For 24 hours, local clubs, like the St. Petersburg Amateur Radio Club (SPARC) who assembled at Bay Pines, worked the airwaves to make contact with each other.
It would be easy to dismiss amateur radio as an obscure hobby centered around old technology. But when computers crash, and cellphones die, amateur radio offers a technological safety net.
In the wake of hurricanes or other disasters, these radio operators deploy their antennas to help guide communities away from harm. Last year, when a tornado touched down near Pass-a-Grille, it was a local ham who radioed the National Weather Service, said SPARC president Bob Wanek. "That's really the exercise here," Wanek said. "To prove to people, and to ourselves, that we can do it."

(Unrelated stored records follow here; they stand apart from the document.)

Definition e_sharedtask : entry :=
  mk_entry [("ENTRYTYPE", "inproceedings"); ("ID", "st1");
            ("note", "SharedTask results"); ("year", "2019")]%string.

Definition e_hyphen : entry :=
  mk_entry [("ENTRYTYPE", "inproceedings"); ("ID", "st2");
            ("note", "shared-task"); ("year", "2019")]%string.

Definition e_comment : entry :=
  mk_entry [("ENTRYTYPE", "comment"); ("ID", "c1")]%string.

(** An entry of the type [comment]. *)
Definition is_comment (e : entry) : bool :=
  bool_decide (e !! py "ENTRYTYPE" = Some (py "comment")).

(** An article without [pages], and one with braces in its [url]. *)
Definition e_no_pages : entry :=
  mk_entry [("ENTRYTYPE", "article"); ("ID", "heinrich2021");
            ("author", "Heinrich, Philipp"); ("title", "A Study");
            ("journal", "Corpora"); ("volume", "16");
            ("year", "2021")]%string.


Definition no_file : list N -> bool := fun _ => false.

(** A thesis: an entry type without a heading in [types]. *)
Definition e_thesis : entry :=
  mk_entry [("ENTRYTYPE", "phdthesis"); ("ID", "heinrich2022");
            ("author", "Heinrich, Philipp"); ("title", "a thesis");
            ("year", "2022")]%string.

(** A computation of the stage that writes the [.bib] file: it only
    writes to that file, and fails only on a missing [year]. *)
Definition bib_stage {A} (path : pystr) (m : io A) : Prop :=
  Forall (fun ev => exists c, ev = Write path c) m.1 /\
  forall x, m.2 = Raise x -> x = KeyError (py "year").


Definition e_double : entry :=
  mk_entry [("ENTRYTYPE", "article"); ("ID", "d1");
            ("pages", "1- -2")]%string.


(** No newline in [s]. *)
Definition nl_free (s : pystr) : Prop :=
  forallb (fun c => negb (newline =? c)) s = true.

(** The article without [pages] again, under another citation key. *)
Definition e_no_pages_too : entry :=
  <[py "ID" := py "mueller2020"]> e_no_pages.

(** The entry types that [bibtex2html] dispatches on. *)
Definition renderer_types : list pystr :=
  [py "article"; py "book"; py "proceedings"; py "inproceedings";
   py "incollection"; py "misc"].

(** The key of a record by date: its [date], else its [year]. *)
Definition date_key (e : entry) : option pystr :=
  match e !! py "date" with
  | Some d => Some d
  | None => e !! py "year"
  end.



(** The key under which [order_db] files a record. *)
Definition group_key `{Unicode} (order : pystr) (e : entry) : pystr :=
  if bool_decide (order = py "date") then default [] (date_key e)
  else if match e !! py "note" with
          | Some note => re_search m_sharedtask (lower note)
          | None => false
          end
       then py "sharedtask"
       else default [] (e !! py "ENTRYTYPE").


(** White space next to an en-dash. *)
Fixpoint space_by_dash (s : pystr) : bool :=
  match s with
  | a :: (b :: _) as rest =>
    (isspace a && (b =? endash)) || ((a =? endash) && isspace b)
    || space_by_dash rest
  | _ => false
  end.

(** * Properties *)

(** ** Scanning *)

Lemma startswith_spec (t s : pystr) :
  startswith t s = true <-> exists r, s = t ++ r.
Proof.
  revert s. induction t as [|a t IH]; intros s; simpl.
  - split; [intros _; by exists s | done].
  - destruct s as [|b s]; simpl.
    + split; [done | intros [r Hr]; discriminate].
    + rewrite andb_true_iff, N.eqb_eq, IH. split.
      * intros [-> [r ->]]. by exists r.
      * intros [r Hr]. injection Hr as -> ->. eauto.
Qed.

Lemma startswith_app (t r : pystr) : startswith t (t ++ r) = true.
Proof. apply startswith_spec. by exists r. Qed.

Lemma re_search_spec (m : pystr -> bool) (s : pystr) :
  re_search m s = true <-> exists pre t, s = pre ++ t /\ m t = true.
Proof.
  induction s as [|c s IH]; simpl.
  - rewrite orb_false_r. split.
    + intros Hm. by exists [], [].
    + intros (pre & t & Heq & Hm). symmetry in Heq.
      apply app_eq_nil in Heq as [-> ->]. done.
  - rewrite orb_true_iff, IH. split.
    + intros [Hm | (pre & t & -> & Hm)].
      * by exists [], (c :: s).
      * by exists (c :: pre), t.
    + intros (pre & t & Heq & Hm). destruct pre as [|c' pre]; simpl in Heq.
      * left. by subst t.
      * right. injection Heq as -> ->. eauto.
Qed.

Section Scan.
Variable m : list N -> option nat.
Variable repl : list N.

Lemma sub_scan_skip (k : nat) (s : pystr) :
  sub_scan m repl k s = sub_scan m repl 0 (drop k s).
Proof.
  revert k. induction s as [|c s IH]; intros [|k]; try done.
  simpl sub_scan at 1. by rewrite IH.
Qed.

Lemma re_sub_match (c : char) (rest : pystr) (k : nat) :
  m (c :: rest) = Some (S k) ->
  re_sub m repl (c :: rest) = repl ++ re_sub m repl (drop k rest).
Proof.
  intros Hm. unfold re_sub. simpl. rewrite Hm. by rewrite sub_scan_skip.
Qed.

Lemma re_sub_nomatch (c : char) (rest : pystr) :
  m (c :: rest) = None ->
  re_sub m repl (c :: rest) = c :: re_sub m repl rest.
Proof. intros Hm. unfold re_sub. simpl. by rewrite Hm. Qed.

(** The result is made of characters of the subject and of the
    replacement. *)
Lemma sub_scan_forallb (p : char -> bool) (k : nat) (s : pystr) :
  forallb p repl = true -> forallb p s = true ->
  forallb p (sub_scan m repl k s) = true.
Proof.
  intros Hr. revert k. induction s as [|c s IH]; intros k Hs; [done|].
  simpl in Hs. apply andb_true_iff in Hs as [Hc Hs]. simpl.
  destruct k as [|k]; [|by apply IH].
  destruct (m (c :: s)) as [[|j]|]; simpl.
  - by rewrite Hc, IH.
  - rewrite forallb_app, Hr, IH; done.
  - by rewrite Hc, IH.
Qed.

(** Where the pattern matches nowhere, nothing changes. *)
Lemma re_sub_id (s : pystr) :
  (forall pre t, s = pre ++ t -> m t = None) -> re_sub m repl s = s.
Proof.
  induction s as [|c s IH]; intros Hm; [done|].
  rewrite re_sub_nomatch by (apply (Hm []); done).
  f_equal. apply IH. intros pre t ->. apply (Hm (c :: pre)). done.
Qed.
End Scan.


Lemma span_len_stop (p : char -> bool) (c : char) (r : pystr) :
  p c = false -> span_len p (c :: r) = O.
Proof. intros Hc. simpl. by rewrite Hc. Qed.

Lemma span_len_le (p : char -> bool) (s : pystr) :
  (span_len p s <= length s)%nat.
Proof. induction s as [|c s IH]; simpl; [lia|]. destruct (p c); simpl; lia. Qed.

(** A substitution of one character by one character is a [map]. *)
Lemma re_sub_char (a b : char) (s : pystr) :
  re_sub (m_literal [a]) [b] s = map (fun c => if a =? c then b else c) s.
Proof.
  induction s as [|c s IH]; [done|].
  destruct (a =? c) eqn:Hac.
  - rewrite (re_sub_match _ _ c s O).
    + simpl. by rewrite Hac, drop_0, IH.
    + unfold m_literal. simpl. by rewrite Hac.
  - rewrite re_sub_nomatch.
    + simpl. by rewrite Hac, IH.
    + unfold m_literal. simpl. by rewrite Hac.
Qed.

(** Removing the protection markers is a [filter]. *)
Lemma re_sub_brace (s : pystr) :
  re_sub m_brace [] s = List.filter (fun c => negb (isbrace c)) s.
Proof.
  induction s as [|c s IH]; [done|].
  simpl List.filter. destruct (isbrace c) eqn:Hc; simpl.
  - rewrite (re_sub_match _ _ c s O); [by rewrite drop_0|].
    simpl. by rewrite Hc.
  - rewrite re_sub_nomatch; [by rewrite IH|]. simpl. by rewrite Hc.
Qed.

On Saturday, Schaefer and others worked the satellite communications. Others tapped out "CQ" calls in Morse code. Others called out over microphones, looking to connect with anyone who might be tuned in at that exact frequency at that exact moment.
By late Saturday afternoon, SPARC members had exchanged a half-dozen call signs with other hams throughout North America. They reached people in Alabama, Kentucky, Illinois and as far away as Ontario.
Across the bay, about 50 other hams with the Tampa Amateur Radio Club tested their own emergency capabilities.
Among them, 12-year-old Carlos Hernandez had never operated an amateur radio before. But that didn't stop him from learning the knobs and buttons and talking with someone in Venezuela. "I speak Spanish, so I could understand them," Hernandez said, as he got ready to place his second call of the day, this time to New Jersey. "I like talking to people around the world."